### Problem to work on
Restrict the output to the lines below starting at the one that contains "Proof. intros [l" and ending at the one that contains "(** The range", and restate them word for word, both ends included.

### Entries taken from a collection
---
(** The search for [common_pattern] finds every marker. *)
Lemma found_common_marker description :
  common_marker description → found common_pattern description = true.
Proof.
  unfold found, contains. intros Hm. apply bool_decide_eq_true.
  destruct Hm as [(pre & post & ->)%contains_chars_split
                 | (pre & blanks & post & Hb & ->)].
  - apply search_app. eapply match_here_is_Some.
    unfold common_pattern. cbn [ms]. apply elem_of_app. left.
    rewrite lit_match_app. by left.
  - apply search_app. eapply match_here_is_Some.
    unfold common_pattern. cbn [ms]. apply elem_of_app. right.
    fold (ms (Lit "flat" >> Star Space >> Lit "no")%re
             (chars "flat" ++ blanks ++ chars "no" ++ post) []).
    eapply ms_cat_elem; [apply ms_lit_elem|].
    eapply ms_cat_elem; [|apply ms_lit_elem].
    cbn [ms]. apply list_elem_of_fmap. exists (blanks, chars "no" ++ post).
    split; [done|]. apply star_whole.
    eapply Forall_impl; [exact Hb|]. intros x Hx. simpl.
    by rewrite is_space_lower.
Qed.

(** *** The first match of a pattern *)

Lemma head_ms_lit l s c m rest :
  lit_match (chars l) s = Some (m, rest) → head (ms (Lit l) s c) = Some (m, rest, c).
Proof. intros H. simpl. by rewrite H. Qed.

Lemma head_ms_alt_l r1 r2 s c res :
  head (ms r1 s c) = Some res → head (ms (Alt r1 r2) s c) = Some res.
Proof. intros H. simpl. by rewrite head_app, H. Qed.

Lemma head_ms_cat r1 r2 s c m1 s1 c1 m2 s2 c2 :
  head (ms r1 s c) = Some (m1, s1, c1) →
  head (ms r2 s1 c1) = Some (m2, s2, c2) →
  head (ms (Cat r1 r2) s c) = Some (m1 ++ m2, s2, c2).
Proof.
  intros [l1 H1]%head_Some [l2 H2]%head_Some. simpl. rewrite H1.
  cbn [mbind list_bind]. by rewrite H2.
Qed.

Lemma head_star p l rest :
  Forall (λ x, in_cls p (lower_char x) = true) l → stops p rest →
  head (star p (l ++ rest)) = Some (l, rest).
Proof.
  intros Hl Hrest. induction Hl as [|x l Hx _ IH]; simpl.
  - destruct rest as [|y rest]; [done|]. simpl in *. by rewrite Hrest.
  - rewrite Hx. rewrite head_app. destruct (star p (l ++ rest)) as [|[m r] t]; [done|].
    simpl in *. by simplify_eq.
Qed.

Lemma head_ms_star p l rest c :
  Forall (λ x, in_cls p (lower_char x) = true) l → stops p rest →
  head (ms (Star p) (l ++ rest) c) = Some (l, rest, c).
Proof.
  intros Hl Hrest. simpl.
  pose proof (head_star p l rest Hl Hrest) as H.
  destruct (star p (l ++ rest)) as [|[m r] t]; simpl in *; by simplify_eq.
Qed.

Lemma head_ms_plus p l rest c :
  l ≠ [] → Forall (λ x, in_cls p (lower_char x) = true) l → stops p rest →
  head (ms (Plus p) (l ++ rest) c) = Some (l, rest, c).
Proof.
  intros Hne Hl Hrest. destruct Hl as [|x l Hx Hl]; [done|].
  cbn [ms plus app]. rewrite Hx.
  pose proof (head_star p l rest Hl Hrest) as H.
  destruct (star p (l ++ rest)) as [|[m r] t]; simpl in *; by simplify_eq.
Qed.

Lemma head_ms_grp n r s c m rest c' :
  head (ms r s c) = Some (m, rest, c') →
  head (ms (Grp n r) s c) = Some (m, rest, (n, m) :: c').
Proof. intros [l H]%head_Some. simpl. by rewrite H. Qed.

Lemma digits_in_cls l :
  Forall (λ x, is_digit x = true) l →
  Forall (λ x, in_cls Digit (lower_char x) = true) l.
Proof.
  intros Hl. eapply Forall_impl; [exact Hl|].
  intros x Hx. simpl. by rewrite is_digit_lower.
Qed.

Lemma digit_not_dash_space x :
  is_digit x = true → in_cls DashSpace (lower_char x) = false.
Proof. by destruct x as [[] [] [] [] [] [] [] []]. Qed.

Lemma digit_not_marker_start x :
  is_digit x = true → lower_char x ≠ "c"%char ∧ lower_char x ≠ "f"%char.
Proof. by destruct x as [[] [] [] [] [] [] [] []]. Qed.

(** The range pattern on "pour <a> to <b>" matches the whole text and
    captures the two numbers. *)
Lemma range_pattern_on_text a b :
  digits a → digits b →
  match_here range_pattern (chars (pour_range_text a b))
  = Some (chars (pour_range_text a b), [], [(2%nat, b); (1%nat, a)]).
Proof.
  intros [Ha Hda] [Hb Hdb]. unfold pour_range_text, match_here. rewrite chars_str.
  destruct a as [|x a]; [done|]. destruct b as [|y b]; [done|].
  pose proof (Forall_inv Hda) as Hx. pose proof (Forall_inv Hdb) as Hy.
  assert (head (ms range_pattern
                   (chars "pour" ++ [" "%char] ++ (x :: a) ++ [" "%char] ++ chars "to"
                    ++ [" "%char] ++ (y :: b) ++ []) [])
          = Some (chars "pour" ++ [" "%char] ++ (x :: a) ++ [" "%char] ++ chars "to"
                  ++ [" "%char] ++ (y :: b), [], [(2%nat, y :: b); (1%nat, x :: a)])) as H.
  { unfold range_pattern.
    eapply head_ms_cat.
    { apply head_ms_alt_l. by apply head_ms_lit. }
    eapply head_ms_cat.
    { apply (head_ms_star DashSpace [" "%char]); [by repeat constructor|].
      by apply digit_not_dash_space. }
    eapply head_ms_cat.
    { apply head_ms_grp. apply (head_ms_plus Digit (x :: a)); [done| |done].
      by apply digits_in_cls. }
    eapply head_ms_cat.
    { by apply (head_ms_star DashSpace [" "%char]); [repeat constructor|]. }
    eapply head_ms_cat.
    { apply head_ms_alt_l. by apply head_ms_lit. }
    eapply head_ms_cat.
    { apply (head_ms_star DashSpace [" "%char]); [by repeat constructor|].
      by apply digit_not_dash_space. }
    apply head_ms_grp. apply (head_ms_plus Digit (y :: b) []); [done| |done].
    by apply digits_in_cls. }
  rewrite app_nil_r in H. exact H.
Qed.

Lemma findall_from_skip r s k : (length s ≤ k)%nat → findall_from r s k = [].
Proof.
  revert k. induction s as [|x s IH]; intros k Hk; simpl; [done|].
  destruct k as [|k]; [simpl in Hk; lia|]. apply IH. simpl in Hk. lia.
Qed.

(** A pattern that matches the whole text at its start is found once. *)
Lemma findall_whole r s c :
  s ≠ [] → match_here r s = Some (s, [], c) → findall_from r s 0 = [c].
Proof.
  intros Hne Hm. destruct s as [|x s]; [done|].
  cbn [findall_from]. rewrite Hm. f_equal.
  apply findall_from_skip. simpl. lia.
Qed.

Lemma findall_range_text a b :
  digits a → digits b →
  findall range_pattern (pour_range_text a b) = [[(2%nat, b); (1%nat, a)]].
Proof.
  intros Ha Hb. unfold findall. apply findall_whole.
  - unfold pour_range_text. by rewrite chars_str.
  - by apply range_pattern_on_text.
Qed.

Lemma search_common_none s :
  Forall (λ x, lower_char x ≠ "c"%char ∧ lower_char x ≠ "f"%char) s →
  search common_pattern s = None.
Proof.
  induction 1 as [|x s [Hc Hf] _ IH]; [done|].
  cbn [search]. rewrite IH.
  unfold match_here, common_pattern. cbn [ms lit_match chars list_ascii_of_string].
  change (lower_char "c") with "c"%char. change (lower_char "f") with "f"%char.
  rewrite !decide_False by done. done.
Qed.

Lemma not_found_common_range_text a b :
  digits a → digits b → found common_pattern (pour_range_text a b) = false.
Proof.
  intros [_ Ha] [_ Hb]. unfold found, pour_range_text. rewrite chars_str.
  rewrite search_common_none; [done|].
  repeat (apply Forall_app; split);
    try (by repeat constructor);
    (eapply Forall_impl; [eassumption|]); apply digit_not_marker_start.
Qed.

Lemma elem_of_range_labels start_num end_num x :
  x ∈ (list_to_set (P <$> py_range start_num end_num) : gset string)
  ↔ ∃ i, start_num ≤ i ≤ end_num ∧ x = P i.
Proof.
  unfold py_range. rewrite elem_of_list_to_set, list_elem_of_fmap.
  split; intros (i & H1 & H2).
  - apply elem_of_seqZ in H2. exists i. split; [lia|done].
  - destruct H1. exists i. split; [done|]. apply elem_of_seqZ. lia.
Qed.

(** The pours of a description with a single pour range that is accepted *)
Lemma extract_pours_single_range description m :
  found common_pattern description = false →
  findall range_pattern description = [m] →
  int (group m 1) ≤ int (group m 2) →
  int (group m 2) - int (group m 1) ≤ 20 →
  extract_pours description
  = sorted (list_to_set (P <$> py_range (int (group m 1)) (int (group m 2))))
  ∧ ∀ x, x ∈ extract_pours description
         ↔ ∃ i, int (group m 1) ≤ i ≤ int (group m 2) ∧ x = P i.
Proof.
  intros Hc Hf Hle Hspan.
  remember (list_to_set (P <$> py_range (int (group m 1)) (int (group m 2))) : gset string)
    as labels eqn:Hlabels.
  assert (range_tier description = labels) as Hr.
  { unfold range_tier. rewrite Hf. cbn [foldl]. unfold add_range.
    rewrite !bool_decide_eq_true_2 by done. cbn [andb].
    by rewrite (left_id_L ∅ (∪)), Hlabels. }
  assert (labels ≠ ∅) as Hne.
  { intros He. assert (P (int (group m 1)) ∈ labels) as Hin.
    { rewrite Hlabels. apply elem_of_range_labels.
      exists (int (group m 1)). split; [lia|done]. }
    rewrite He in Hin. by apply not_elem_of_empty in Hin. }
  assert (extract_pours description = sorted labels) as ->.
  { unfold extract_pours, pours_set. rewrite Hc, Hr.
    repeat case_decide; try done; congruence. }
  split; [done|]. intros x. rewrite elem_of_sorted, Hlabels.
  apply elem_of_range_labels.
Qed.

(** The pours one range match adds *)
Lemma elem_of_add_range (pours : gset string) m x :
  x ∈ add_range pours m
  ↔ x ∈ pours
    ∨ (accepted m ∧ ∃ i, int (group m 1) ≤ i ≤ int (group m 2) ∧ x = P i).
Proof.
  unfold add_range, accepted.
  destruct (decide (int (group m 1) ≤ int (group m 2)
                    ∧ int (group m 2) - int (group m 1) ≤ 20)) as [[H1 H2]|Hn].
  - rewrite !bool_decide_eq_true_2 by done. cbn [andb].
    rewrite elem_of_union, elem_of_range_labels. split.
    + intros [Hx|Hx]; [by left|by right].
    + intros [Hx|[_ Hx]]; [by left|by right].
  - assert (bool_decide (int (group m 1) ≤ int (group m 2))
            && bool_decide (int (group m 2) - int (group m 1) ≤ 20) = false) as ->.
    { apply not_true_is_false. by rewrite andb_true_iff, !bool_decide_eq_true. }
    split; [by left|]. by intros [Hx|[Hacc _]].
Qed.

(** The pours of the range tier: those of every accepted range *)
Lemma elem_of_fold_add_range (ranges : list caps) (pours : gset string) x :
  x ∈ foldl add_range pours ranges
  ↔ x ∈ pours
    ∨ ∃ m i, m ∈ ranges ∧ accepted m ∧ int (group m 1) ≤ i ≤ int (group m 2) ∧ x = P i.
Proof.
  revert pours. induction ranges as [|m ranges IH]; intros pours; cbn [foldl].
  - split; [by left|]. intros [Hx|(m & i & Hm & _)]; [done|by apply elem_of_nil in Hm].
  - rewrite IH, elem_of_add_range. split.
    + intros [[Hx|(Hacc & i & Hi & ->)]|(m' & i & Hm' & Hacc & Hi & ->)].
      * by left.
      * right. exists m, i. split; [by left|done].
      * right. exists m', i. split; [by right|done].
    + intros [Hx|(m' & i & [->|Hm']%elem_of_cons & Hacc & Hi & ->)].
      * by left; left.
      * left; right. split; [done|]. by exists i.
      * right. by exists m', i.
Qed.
---
### Expected answer
Proof. intros [l H]%head_Some. simpl. by rewrite H. Qed.

Lemma digits_in_cls l :
  Forall (λ x, is_digit x = true) l →
  Forall (λ x, in_cls Digit (lower_char x) = true) l.
Proof.
  intros Hl. eapply Forall_impl; [exact Hl|].
  intros x Hx. simpl. by rewrite is_digit_lower.
Qed.

Lemma digit_not_dash_space x :
  is_digit x = true → in_cls DashSpace (lower_char x) = false.
Proof. by destruct x as [[] [] [] [] [] [] [] []]. Qed.

Lemma digit_not_marker_start x :
  is_digit x = true → lower_char x ≠ "c"%char ∧ lower_char x ≠ "f"%char.
Proof. by destruct x as [[] [] [] [] [] [] [] []]. Qed.

(** The range pattern on "pour <a> to <b>" matches the whole text and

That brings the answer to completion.